それは、英検で見えやすい力とそこだけでは見えにくい力は、必ずしも同じではないということ。
級が取れていることは、もちろん1つの力の表れです。
試験形式に対応する力や、必要な答えを選び取る力、一定の形式の中で力を出す力が育ってる…という見方もできるんですよね。
ただ一方で、それだけで、その子の英語の力や言葉を使って考える力の全体が見える訳ではないんですよね。
たとえば
・文脈野中で意味を掴む力
・自分のことばで考えたり表現したりする力
・ことばを通して人や世界とつながっていく力
こうしたものは、級だけでは見えにくいこともあります。
逆に言えば、級が取れているから十分、という訳でもなければ、まだ級に結び付いていないから力が育ってない…という訳でもないんですよね。
だからこそ大切なのは、
だと思っています。
英検は確かに1つの目安にはなります。
でも、それがその子の全体ではない。
そう捉えて置くことが、結果に振り回されず、その子らしい育ちを見失わないことにもつながるように感じています。
英検が合いやすい子、まだ急がなくていい子
ここまでに書いてきました理由から、私は英検を一律には勧めていなかったりします。
たとえば、
・試験という形に大きく飲まれにくい
・結果だけで自分の価値を決めすぎない
・指示理解や時間内の取り組みにある程度対応しやすい
・合格を『終わり』ではなく、次の行動につなげられそう
こうした状態が整っているなら、英検は良い経験になりやすいと思います^^

一方で、
・集中の持続や切り替えにかなりエネルギーを使う
・評価を必要以上に自分の価値と結びつけやすい
・今はまず、自己理解や学び方の土台づくりを優先したい
そんな場合は、まだ急がなくてもいいこともあります。
だからこそ、『英語ができそうだから受ける』だけでなく、『試験という体験が今のこの子に合うか』もみたいところです。

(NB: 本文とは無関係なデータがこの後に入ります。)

(* ===== verification/Protocol.v ===== *)
(** * Protocol: the memcached binary protocol (server/protocol.h, protocol.cc)

    The packed header with its byte-order conversions, the two families of
    response builders ([buildResponse] writes into a fresh, uninitialised
    buffer; [appendResponse] grows a vector), and the two JSON documents the
    server hands to clients.  Theorems: both families produce the same bytes, a
    response is framed so that a reader recovers header and body and the
    position of the next message, and [ntoh] undoes [hton]. *)
From stdpp Require Import prelude list strings pretty.
From Stdlib Require Import ZArith Lia.
From S2P Require Import Prelude.
Open Scope Z_scope.

Inductive Opcode :=
  | OpGet | OpSet | OpDelete | OpNoop | OpHello | OpSaslListMechs | OpSaslAuth
  | OpSaslStep | OpSelectBucket | OpGetClusterConfig | OpGetErrorMap.

Definition opcode_value (o : Opcode) : Z :=
  match o with
  | OpGet => 0x00 | OpSet => 0x01 | OpDelete => 0x04 | OpNoop => 0x0a
  | OpHello => 0x1f | OpSaslListMechs => 0x20 | OpSaslAuth => 0x21
  | OpSaslStep => 0x22 | OpSelectBucket => 0x89 | OpGetClusterConfig => 0xb5
  | OpGetErrorMap => 0xfe
  end.

Inductive McbpStatus :=
  | StSuccess | StKeyNotFound | StKeyExists | StNotMyVbucket | StAuthError
  | StAuthContinue | StUnknownCommand | StInternalError | StTmpFail.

発達特性があるこどもの場合、先に確認しておきたいこと
発達特性があるこどもの場合は、なおさら『英語力で判断しない』ことが大事だと感じています。
たとえば、
・音や周囲の刺激に影響を受けやすい
・指示理解に時間が必要
・マークシートの転記や筆記に別の負荷がある
・緊張が強く出やすい
こうしたことがあると、実際の力以前に、試験環境そのものが壁になることがあるんですよね。
そして、環境が合わなかったことで、本来の力を出しきれなかった時、その結果だけを通して『自分はできない』と受け取りやすくなってしまうこともあるんですよね。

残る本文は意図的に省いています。